Джексон Поллок. Между текстурой и метафизикой
Картина не соревнуется с внешностью, она соперничает с тем, что Платон обоначил для нас как находящееся за внешним – как бытие, или Идея.
Ж. ЛаканВ результате моей жизни получится «ничто» – она представляет собой одно настроение, один колорит; выйдет, таким образом, нечто вроде картины художника, которому поручили изобразить переход евреев через Красное море: он покрыл все полотно красной краской, поясняя, что евреи перешли, а египтяне утонули.
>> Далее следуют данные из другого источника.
(** A leaf that is not [gone] keeps its place when its tabs change. *)
Lemma arranged_refilled gone id l t :
  (forall l', (id, l') ∉ leaves t) -> refilled id l (arranged gone t) = arranged gone t.
Proof.
  induction t as [id' i l'|id' i axis ts IH] using tree_forest_ind; intros Hid; cbn [arranged].
  - case_decide; [done|]. cbn [refilled]. rewrite decide_False; [done|]. intros ->. apply (Hid l'). left.
  - rewrite refilled_assembled, <- refilled_forest. do 3 f_equal. rewrite <- list_fmap_compose.
    apply list_fmap_ext. intros j t Ht%list_elem_of_lookup_2. rewrite Forall_forall in IH. apply IH; [done|].
    intros l' Hl. apply (Hid l'). rewrite leaves_split. apply elem_of_concat. exists (leaves t). split; [done|].
    by apply list_elem_of_fmap_2.
Qed.
Lemma refilled_plug gone id l C t t' :
  (forall x, (id, x) ∉ leaves_left C ++ leaves_right C) ->
  arranged gone t' = refilled id l (arranged gone t) ->
  arranged gone (plug C t') = refilled id l (arranged gone (plug C t)).
Proof.
  revert t t'. induction C as [|f C IH]; intros t t' Hx Ht; [done|]. cbn [plug leaves_left leaves_right] in *.
  assert (Hout : forall ts, ts = f_left f \/ ts = f_right f -> refilled id l <$> (arranged gone <$> ts) = arranged gone <$> ts).
  { intros ts Hts. rewrite <- list_fmap_compose. apply list_fmap_ext. intros j u Hu%list_elem_of_lookup_2.
    apply arranged_refilled. intros x Hin. apply (Hx x). rewrite !elem_of_app.
    assert ((id, x) ∈ leaves_of ts); [|destruct Hts; subst; tauto].
    apply elem_of_concat. exists (leaves u). split; [done|]. by apply list_elem_of_fmap_2. }
  apply IH; [intros x Hin; apply (Hx x); rewrite !elem_of_app in *; tauto|].
  unfold plug1. cbn [arranged]. rewrite refilled_assembled, <- refilled_forest. do 3 f_equal.
  rewrite !fmap_app. cbn [fmap list_fmap]. rewrite Ht.
  f_equal; [by rewrite Hout by auto|]. cbn [app]. f_equal. by rewrite Hout by auto.
Qed.
Lemma arranged_fill gone C id i l l' :
  gone <> Some id -> NoDup (leaves (plug C (TLeaf id i l))).*1 ->
  arranged gone (plug C (TLeaf id i l')) = refilled id l' (arranged gone (plug C (TLeaf id i l))).
Proof.
  intros Hg. rewrite leaves_plug. cbn [leaves app]. intros Hnd.
  rewrite fmap_app in Hnd. cbn [fmap list_fmap fst] in Hnd. rewrite <- Permutation_middle in Hnd.
  apply NoDup_cons in Hnd as [Hn _]. rewrite <- fmap_app in Hn. apply refilled_plug.
  - intros x Hx. apply Hn, list_elem_of_fmap. by exists (id, x).
  - cbn [arranged]. rewrite !decide_False by (intros [? _]; congruence). cbn [refilled]. by rewrite decide_True.
Qed.

(** ** Regions of a running layout *)

(** The pool holds the regions [l]; [k] is the next sequence number. *)
Definition owns (k : Z) (p : Pool Region) (l : list (Id * Region)) : Prop := owned p l /\ next_seqno p = k.

Lemma owns_perm k p l l' : l ≡ₚ l' -> owns k p l -> owns k p l'.
Proof. intros Hl [Ho ?]. split; [by rewrite <- Hl|done]. Qed.
Lemma owns_nodup k p l : owns k p l -> NoDup l.*1.
Proof. intros [[] _]. done. Qed.

(** Relative sizes that the arithmetic on them cannot overflow. *)
Definition size_max : Z := 2 ^ 31.
Definition region_max : Z := 2 ^ 12.
Definition sized (l : list (Id * Region)) : Prop := Forall (fun e => 1 <= relative_size e.2 <= size_max) l.

(** More rules of [returns]. *)
Lemma returns_lift {S E A} (o : outcome E A) a (Q : A -> S -> Prop) st : o = Ret a -> Q a st -> returns (slift o) Q st.
Proof. by intros ->. Qed.
Lemma returns_assert {S E} b (Q : unit -> S -> Prop) (st : S) : b = true -> Q tt st -> returns (sassert b : stm S E unit) Q st.
Proof. by intros ->. Qed.

Lemma sfor_sfold {S E A} (f : A -> stm S E unit) (xs : list A) st :
  sfor xs f st = sfold xs tt (fun _ => f) st.
Proof.
  revert st. induction xs as [|x xs IH]; intros st; [done|]. cbn [sfor sfold]. rewrite !stm_bind_run.
  destruct (f x st) as [[[]| |] st1]; [apply IH|done|done].
Qed.
Section Regions.
Context `{!WindowContent}.
Implicit Types (st : Layout) (l : list (Id * Region)).

Lemma region_get_ok k st l id r (Q : Region -> Layout -> Prop) :
  owns k (regions st) l -> (id, r) ∈ l -> Q r st -> returns (region_get id) Q st.
Proof.
  intros [Ho _] Hin HQ. unfold returns, region_get. srun. by rewrite (owned_get _ _ _ _ Ho Hin).
Qed.

(** One entry changed, the others as they were. *)
Lemma owns_changed k p q id x (f : Region -> Region) l id' :
  owns k p ((id, x) :: l) -> owns k q ((id, f x) :: l) ->
  Pool.try_get q id' = if decide (id' = id) then f <$> Pool.try_get p id else Pool.try_get p id'.
Proof.
  intros [[_ _ Hp] _] [[_ _ Hq] _]. rewrite <- !Pool.abs_lookup, Hp, Hq. cbn [list_to_map foldr uncurry fst snd].
  destruct (decide (id' = id)) as [->|Hne]; [by rewrite !lookup_insert_eq|by rewrite !lookup_insert_ne by done].
Qed.
Lemma region_mut_ok k st l id r f (Q : unit -> Layout -> Prop) :
  owns k (regions st) ((id, r) :: l) ->
  (forall p, owns k p ((id, f r) :: l) -> Q tt (set_regions p st)) ->
  returns (region_mut id f) Q st.
Proof.
  intros [Ho Hk] HQ. destruct (owned_mut _ _ _ _ f Ho) as (p&Hp&Ho'&Hk'&_).
  unfold returns, region_mut. srun. rewrite Hp. cbn [widen]. srun. apply HQ. split; [done|congruence].
Qed.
С. КьеркегорЕще лет тридцать назад, в 1970-е годы, образ современного искусства в массовом сознании отождествлялся с абстрактной живописью. Можно сказать, что в XX веке абстрактная живопись представляла собой современное искусство. Этот пафос слышен в названии ретроспективы, устроенной в 1996 году Музеем Гуггенхайма: «Абстракция в XX веке: тотальный риск, свобода, дисциплина». В жизни сочетание свободы с дисциплиной и тотальным риском встречается в так называемых пограничных ситуациях, например в испытаниях новейших самолетов. Это название сразу и безошибочно отсылает к риторике экзистенциализма 1940-х – начала 1950-х годов. Тогда и прожил свою творческую жизнь Джексон Поллок. В духе времени она была рискованной и короткой – чуть меньше пяти лет, с 1947 по 1951 год, – как и физическая жизнь художника. Он родился в 1912 году и погиб в 1956-м, прожив 44 года; вечером 11 августа его машина врезалась в дерево, перевернулась, и он умер на месте.
Поллок появился на свет практически одновременно с абстракционизмом и стал четвертым великим художником-беспредметником нашего века после Кандинского, Малевича и Мондриана, имена которых связаны с революционным открытием абстрактной живописи в 1910-е годы. Благодаря Поллоку революция абстракционизма вновь разгорается во второй половине столетия, хотя никакой школы или последователей он не оставляет. Поллок вполне по-американски был одиночкой и поп-звездой, о чем свидетельствовало, в частности, наличие у него – единственного тогда из художников – газетного прозвища Jack the Dripper, произведенного как от техники дриппинга (разбрызгивания), которую он практиковал, так и от клички Джек Потрошитель[69]. Можно сказать, что Поллок в абстракции, которая декларировала перманентную художественную революцию, космизм, вневременность и беспредельность, был настоящим беспредельщиком. Художник-симуляционист первой половины 1980-х Майк Бидло, «повторявший» работы Поллока, в одном из интервью сказал, что его поразили, во-первых, история о том, как Поллок публично помочился в камин Пегги Гуггенхайм, и, только во-вторых, живописная манера Поллока – дриппинг. Подобно Малевичу, упокоенному в супрематическом гробу под супрематическим памятником, Поллок «замкнул» свою человеческую жизнь на свое творчество. Но «замыкание» это происходило не в режиме планомерного создания агиографии, а в реальном времени трансляции, что придает всей истории Поллока совершенно особенный характер.